Nonton Jaka Sembung, Merayakan Film Kelas B Orde Baru

Film yang boleh jadi tak dihargai ketika edar di bioskop namun bertahun-tahun kemudian dipuja sedemikian rupa oleh generasi baru.

Liputan6.com, Jakarta Begini yang ditulis majalah Tempo edisi 17 Juli 1982 saat mengulas film Jaka Sembung (sutradara Sisworo Gautama Putra, 1982) yang dibintangi Barry Prima lewat artikel berjudul "Layar Putih Berlumur Darah": 

"… skenario dan sutradara memfokuskan Jaka Sembung pada perkelahian fisik. Tidak penting benar yang disebut perkembangan watak peran utama, perkembangan cerita yang meyakinkan, konflik antra rakyat dan penjajah, diperhitungkan. Yang penting ada alasan untuk suatu adegan perkelahian yang seru."

"Maka film ini terasa kering meskipun basah oleh darah. … layar putih menjadi merah. Darah memuncrat ke mana-mana, daging tersobek menjadi tontonan utama."

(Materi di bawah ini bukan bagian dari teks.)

Lemma add_object_keys G obj G' :
  add_object G obj = Ok G' ->
  (forall k, In k (node_keys G') <-> In k (node_keys G) \/ In k (object_keys obj))
  /\ (NoDup (node_keys G) -> NoDup (node_keys G')).
Proof.
  destruct obj as [| | | | |m]; try discriminate.
  unfold add_object, object_keys, object_identity, endpoint_keys, emits_edge.
  unfold node_id, node_name, get_or, getitem, bind.
  destruct (field m "type") as [ty|] eqn:Ety.
  2:{ simpl. intros H. inversion H; subst. split; [intros k; simpl; tauto | tauto]. }
  destruct (in_strs ty node_types) eqn:Ein.
  2:{ intros H. inversion H; subst. rewrite (relationship_is_node_type _ Ein).
      split; [intros k; simpl; tauto | tauto]. }
  set (nid := match field m "id" with Some v => v | None =>
                match field m "external_id" with Some v => v
                | None => JStr "unknown" end end).
  destruct (add_node G nid _) as [G1|] eqn:E1; [|discriminate].
  apply add_node_keys in E1. destruct E1 as (k1 & Hk1 & Hin1 & Hnd1).
  unfold key_list. rewrite Hk1.
  set (s := match field m "source_ref" with Some v => v | None => JNull end).
  set (t := match field m "target_ref" with Some v => v | None => JNull end).
  destruct (eq_str ty "relationship") eqn:Erel; cbn [andb].
  - destruct (truthy s && truthy t) eqn:Etr.
    + intros H. apply add_edge_keys in H.
      destruct H as (ku & kv & Hu & Hv & Hin & Hnd).
      rewrite Hu, Hv. split.
      * intros k. rewrite Hin, Hin1. simpl. intuition.
      * auto.
    + intros H. inversion H; subst. split; [|exact Hnd1].
      intros k. rewrite Hin1. simpl. intuition.
  - intros H. inversion H; subst. split; [|exact Hnd1].
    intros k. rewrite Hin1. simpl. intuition.
Qed.

Lemma add_objects_keys objs : forall G G',
  add_objects G objs = Ok G' ->
  (forall k, In k (node_keys G') <->
             In k (node_keys G) \/ In k (flat_map object_keys objs))
  /\ (NoDup (node_keys G) -> NoDup (node_keys G')).
Proof.
  induction objs as [|obj rest IH]; simpl; intros G G' H.
  - inversion H; subst. split; [intros k; tauto | tauto].
  - unfold bind in H. destruct (add_object G obj) as [G1|] eqn:E1; [|discriminate].
    apply add_object_keys in E1. destruct E1 as [Hin1 Hnd1].
    apply IH in H. destruct H as [Hin Hnd]. split; [|tauto].
    intros k. rewrite Hin, Hin1, in_app_iff. tauto.
Qed.

Lemma add_entry_keys G entry G' :
  add_entry G entry = Ok G' ->
  (forall k, In k (node_keys G') <->
             In k (node_keys G) \/ In k (flat_map object_keys (entry_objects entry)))
  /\ (NoDup (node_keys G) -> NoDup (node_keys G')).
Proof.
  unfold add_entry, entry_objects, bind.
  destruct (contains entry "objects") as [[|]|]; try discriminate.
  - destruct (getitem entry "objects") as [objs|]; [|discriminate].
    destruct (iter objs) as [l|]; [|discriminate].
    apply add_objects_keys.
  - intros H. inversion H; subst. split; [intros k; simpl; tauto | tauto].
Qed.

Lemma add_entries_keys data : forall G G',
  add_entries G data = Ok G' ->
  (forall k, In k (node_keys G') <-> In k (node_keys G) \/ In k (data_keys data))
  /\ (NoDup (node_keys G) -> NoDup (node_keys G')).
Proof.
  unfold data_keys, all_objects.
  induction data as [|entry rest IH]; simpl; intros G G' H.
  - inversion H; subst. split; [intros k; tauto | tauto].
  - unfold bind in H. destruct (add_entry G entry) as [G1|] eqn:E1; [|discriminate].
    apply add_entry_keys in E1. destruct E1 as [Hin1 Hnd1].
    apply IH in H. destruct H as [Hin Hnd]. split; [|tauto].
    intros k. rewrite Hin, Hin1, flat_map_app, in_app_iff. tauto.
Qed.

Lemma build_keys data G :
  build_knowledge_graph data = Ok G ->
  NoDup (node_keys G) /\ (forall k, In k (node_keys G) <-> In k (data_keys data)).
Proof.
  unfold build_knowledge_graph. intros H. apply add_entries_keys in H.
  destruct H as [Hin Hnd]. split.
  - apply Hnd. constructor.
  - intros k. rewrite Hin. simpl. tauto.
Qed.

(** The builder returns a graph on every well-formed document set. *)

Lemma add_node_total G n kw :
  hashable n = true -> exists G', add_node G n kw = Ok G'.
Proof.
  unfold hashable, add_node, bind. destruct (node_key n) as [k|]; [|discriminate].
  intros _. destruct (Dict.get key_dec G k); eexists; reflexivity.
Qed.
(** The bodies of the modules and of the functions that can be called run
    no two calls together. *)
Hypothesis modules_sequential :
  forall k m, modules this !! k = Some m -> forallb sequential_stmt (callee_body m) = true.
Hypothesis functions_sequential :
  forall k f, functions this !! k = Some f -> forallb sequential_stmt (callee_body f) = true.

Lemma calm_evaluate_exec fuel :
  (forall e, sequential e = true -> calm (evaluate shouldStop this fuel e))
  /\ (forall st, sequential_stmt st = true ->
                 calm (executeStatementGenerator shouldStop this fuel st)).
Proof.
  induction fuel as [|fuel [IHe IHs]]; split; intros x Hx; simpl;
    try (apply calm_halt; discriminate).
  - assert (IHes : forall es, forallb sequential es = true ->
                     Forall (fun e => calm (evaluate shouldStop this fuel e)) es).
    { intros es Hes. apply List.Forall_forall. intros e Hin. apply IHe.
      exact (proj1 (forallb_forall _ _) Hes e Hin). }
    assert (IHss : forall stmts, forallb sequential_stmt stmts = true ->
                     Forall (fun st => calm (executeStatementGenerator shouldStop this fuel st))
                       stmts).
    { intros stmts Hs. apply List.Forall_forall. intros st Hin. apply IHs.
      exact (proj1 (forallb_forall _ _) Hs st Hin). }
    destruct x; cbn [sequential] in Hx;
      repeat match goal with
             | H : _ && _ = true |- _ => apply andb_true_iff in H as [? ?]
             end.
    + apply calm_lift.
    + apply calm_bind; [|intros vs; apply calm_new_array].
      apply calm_promise_all; auto.
    + step ltac:(apply calm_current). apply calm_get.
    + step ltac:(now apply IHe). step ltac:(now apply IHe). apply calm_binary.
    + step ltac:(now apply IHe). apply calm_unary.
    + now apply IHe.
    + cbv zeta. destruct (BuiltIn.argCount (toLowerCase callee)) as [expected|].
      * destruct (negb _); [apply calm_throw|].
        step ltac:(apply calm_promise_all; auto).
        destruct (BuiltIn.implementation _ _);
          [apply calm_ret | apply calm_throw | apply calm_halt; discriminate].
      * destruct (functions this !! toLowerCase callee) as [funcToCall|] eqn:Ef;
          [|apply calm_throw].
        apply calm_call_function, calm_call; [now apply IHes|].
        apply IHss. eapply functions_sequential. exact Ef.
    + step ltac:(now apply IHe). step ltac:(now apply IHe).
      step ltac:(apply calm_check_access). step ltac:(apply calm_read_array).
      destruct (_ !! _); [apply calm_ret | apply calm_halt; discriminate].
  - assert (IHes : forall es, forallb sequential es = true ->
                     Forall (fun e => calm (evaluate shouldStop this fuel e)) es).
    { intros es Hes. apply List.Forall_forall. intros e Hin. apply IHe.
      exact (proj1 (forallb_forall _ _) Hes e Hin). }
    assert (IHss : forall stmts, forallb sequential_stmt stmts = true ->
                     Forall (fun st => calm (executeStatementGenerator shouldStop this fuel st))
                       stmts).
    { intros stmts Hs. apply List.Forall_forall. intros st Hin. apply IHs.
      exact (proj1 (forallb_forall _ _) Hs st Hin). }
    step ltac:(apply calm_checkStopSignal). step ltac:(apply calm_yield_step).
    destruct x; cbn [sequential_stmt] in Hx;
      repeat match goal with
             | H : _ && _ = true |- _ => apply andb_true_iff in H as [? ?]
             end.
    + apply calm_for_each. apply List.Forall_forall. intros d Hin.
      step ltac:(apply calm_initial_value;
                 [exact (proj1 (forallb_forall _ _) Hx d Hin) | exact IHe]).
      destruct (_ && _); [apply calm_throw|].
      step ltac:(apply calm_current). apply calm_define.
    + step ltac:(now apply IHe).
      destruct lvalue; try apply calm_throw.
      * step ltac:(apply calm_current). apply calm_assign.
      * match goal with H : sequential (ArrayAccess _ _ _) = true |- _ =>
          cbn [sequential] in H; apply andb_true_iff in H as [? ?] end.
        step ltac:(now apply IHe). step ltac:(now apply IHe).
        step ltac:(apply calm_check_access). apply calm_write_array.
    + step ltac:(idtac); [|apply calm_displayProvider].
      apply calm_map_m. apply List.Forall_forall. intros item Hin.
      step ltac:(apply calm_checkStopSignal).
      pose proof (proj1 (forallb_forall _ _) Hx item Hin) as Hitem.
      destruct item; [now apply IHe | apply calm_ret].
    + step ltac:(apply calm_current). step ltac:(apply calm_getEntry).
      apply calm_inputLoop.
    + step ltac:(now apply IHe).
      destruct (truthy _); [now apply calm_nested_block, IHss|].
      destruct elseBranch; [now apply calm_nested_block, IHss | apply calm_ret].
    + apply calm_doWhileLoop; [now apply IHe | now apply calm_nested_block, IHss].
    + apply calm_doUntilLoop; [now apply IHe | now apply calm_nested_block, IHss].
    + apply calm_whileLoop; [now apply IHe | now apply calm_nested_block, IHss].
    + step ltac:(apply calm_current). step ltac:(apply calm_create).
      step ltac:(now apply IHe). step ltac:(now apply IHe).
      match goal with |- calm (match ?v with _ => _ end) => destruct v end;
        try apply calm_throw.
      match goal with |- calm (match ?v with _ => _ end) => destruct v end;
        try apply calm_throw.
      step ltac:(apply calm_define).
      apply calm_forLoop. now apply calm_block_in_new, IHss.
    + apply calm_ret.
    + apply calm_ret.
    + step ltac:(now apply IHe). apply calm_throw.
    + destruct (modules this !! toLowerCase _) as [moduleToCall|] eqn:Em;
        [|apply calm_throw].
      apply calm_call; [now apply IHes|].
      apply IHss. eapply modules_sequential. exact Em.
Qed.

Lemma calm_executeStatementGenerator fuel st :
  sequential_stmt st = true ->
  calm (executeStatementGenerator shouldStop this fuel st).
Proof. apply calm_evaluate_exec. Qed.

Lemma calm_evaluate fuel e :
  sequential e = true -> calm (evaluate shouldStop this fuel e).
Proof. apply calm_evaluate_exec. Qed.

End Host.

(** The modules and the functions of a program are among its
    statements. *)
Lemma find_In {A} (p : A -> bool) l x : List.find p l = Some x -> In x l.
Proof. intros H. now apply find_some in H. Qed.

Lemma program_modules_sequential stmts k m :
  sequential_program stmts = true ->
  modules (new_Interpreter stmts) !! k = Some m ->
  forallb sequential_stmt (callee_body m) = true.
Proof.
  intros Hs Hm. rewrite EntryFacts.modules_lookup in Hm.
  unfold find_module in Hm.
  pose proof (find_some _ _ Hm) as [Hin Hk]. apply in_rev in Hin.
  pose proof (proj1 (forallb_forall _ _) Hs m Hin) as Hseq.
  destruct m; try discriminate. exact Hseq.
Qed.

Lemma program_functions_sequential stmts k f :
  sequential_program stmts = true ->
  functions (new_Interpreter stmts) !! k = Some f ->
  forallb sequential_stmt (callee_body f) = true.
Proof.
  intros Hs Hf.
  assert (Hfind : find_function k stmts = Some f).
  { unfold new_Interpreter in Hf. simpl in Hf.
    rewrite RegistryLaws.register_functions_lookup in Hf.
    destruct (find_function k stmts); [exact Hf|].
    simpl in Hf. now rewrite lookup_empty in Hf. }
  unfold find_function in Hfind.
  pose proof (find_some _ _ Hfind) as [Hin Hk]. apply in_rev in Hin.
  pose proof (proj1 (forallb_forall _ _) Hs f Hin) as Hseq.
  destruct f; try discriminate. exact Hseq.
Qed.

(** A program that runs no two calls together never stops for that. *)
Lemma calm_runGenerator shouldStop stmts fuel :
  sequential_program stmts = true ->
  calm (runGenerator shouldStop (new_Interpreter stmts) fuel).
Proof.
  intros Hs. set (this := new_Interpreter stmts).
  pose proof (calm_evaluate_exec shouldStop this
                (fun k m => program_modules_sequential stmts k m Hs)
                (fun k f => program_functions_sequential stmts k f Hs) fuel)
    as [He Hst].
  unfold runGenerator.
  apply calm_bind; [apply calm_checkStopSignal|]. intros _.
  assert (Hall : forall (p : Statement -> bool),
            Forall (fun st => calm (if p st
                                    then executeStatementGenerator shouldStop this fuel st
                                    else ret tt)) stmts).
  { intros p. apply List.Forall_forall. intros st Hin.
    destruct (p st); [|apply calm_ret].
    apply Hst. exact (proj1 (forallb_forall _ _) Hs st Hin). }
  destruct (0 <? _).
  - destruct (modules this !! "main"%string) as [mainModule|] eqn:Em;
      [|apply calm_throw].
    apply calm_bind; [apply calm_for_each, (Hall is_variable_declaration)|].
    intros _. unfold executeCallGenerator. apply calm_call; [constructor|].
    apply List.Forall_forall. intros st Hin. apply Hst.
    exact (proj1 (forallb_forall _ _)
             (program_modules_sequential stmts _ _ Hs Em) st Hin).
  - apply calm_for_each.
    exact (Hall (fun st => negb (is_function st))).
Qed.

End CalmFacts.

(** ** The entry of a program *)

Module ProgramFacts.
Import Text JS Ops Ast Run Interp RunSpec InvariantSpec.
Import MonadFacts EntryFacts AliasFacts EnvLaws InvariantFacts RunInvariants CalmFacts.
Local Open Scope monad_scope.

(** *** Bindings are kept *)

Lemma bindings_kept_same s s' :
  environments s' = environments s -> bindings_kept s s'.
Proof. intros E i e k ref He Hl. exists e. rewrite E. auto. Qed.

Lemma bindings_kept_trans s1 s2 s3 :
  bindings_kept s1 s2 -> bindings_kept s2 s3 -> bindings_kept s1 s3.
Proof.
  intros H12 H23 i e k ref He Hl.
  destruct (H12 i e k ref He Hl) as (e2 & He2 & Hl2).
  exact (H23 i e2 k ref He2 Hl2).
Qed.

Lemma bindings_kept_add env k ref e s s' :
  environments s !! env = Some e ->
  environments s' = <[env := Env.add_binding k ref e]> (environments s) ->
  bindings_kept s s'.
Proof.
  intros He E i e0 k0 r Hi Hl. rewrite E.
  destruct (decide (env = i)) as [<-|Hne].
  - rewrite list_lookup_insert_eq by (eapply lookup_lt_Some; eassumption).
    eexists. split; [reflexivity|].
    apply local_add_binding_old. congruence.
  - rewrite list_lookup_insert_ne by assumption. now exists e0.
Qed.

Lemma kept_same s s' :
  environments s' = environments s -> entries s' = entries s ->
  declarations_kept s s'.
Proof. intros E1 E2. split; [now apply bindings_kept_same | now apply entries_kept_same]. Qed.

Lemma kept_trans s1 s2 s3 :
  declarations_kept s1 s2 -> declarations_kept s2 s3 -> declarations_kept s1 s3.
Proof.
  intros [B12 E12] [B23 E23].
  split; [eapply bindings_kept_trans | eapply entries_kept_trans]; eassumption.
Qed.

Lemma kept_define env name c t v s s' :
  Env.define env name c t v s = Ok tt s' -> declarations_kept s s'.
Proof.
  intros H. split; [|now apply entries_kept_define in H].
  apply define_inv in H as (e & He & _ & ->).
  eapply bindings_kept_add; [exact He | reflexivity].
Qed.

Lemma kept_invariant shouldStop :
  Invariant declarations_kept declarations_kept any_exception shouldStop.
Proof.
  constructor; try (intros; now apply kept_same); try (intros; exact I); auto.
  - exact kept_trans.
  - exact kept_trans.
  - apply call_function_sat; [|intros; exact I].
    intros s s' b b' [Hb He]. split.
    + intros i e k ref Hi Hl. exact (Hb i e k ref Hi Hl).
    + intros ref en Hen. exact (He ref en Hen).
  - intros line s. rewrite yield_step_inv.
    destruct (muted s); now apply kept_same.
  - intros o s. split; [|now apply entries_kept_same].
    intros i e k ref Hi Hl. exists e. split; [|exact Hl].
    simpl. now apply lookup_app_l_Some.
  - exact kept_define.
  - intros env name ref s s' H. apply defineReference_inv in H as (e & He & ->).
    split; [|now apply entries_kept_same].
    eapply bindings_kept_add; [exact He | reflexivity].
  - intros env name v line s s' H. split; [|now apply entries_kept_assign in H].
    apply assign_inv in H as (ref & existing & _ & _ & _ & ->).
    now apply bindings_kept_same.
  - intros ref index v s s' [= <-]. now apply kept_same.
Qed.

Tak lupa, di ujung ulasan penulisnya mengingatkan, "Dan yang lebih mencemaskan, apabila nanti terbukti bahwa pertunjukan yang mempertontonkan kekerasan secara realistis, ternyata mempunyai pengaruh besar terhadap terjadinya kejahatan yang sadistis," sambil mengutip sebuah hasil penelitian di Amerika.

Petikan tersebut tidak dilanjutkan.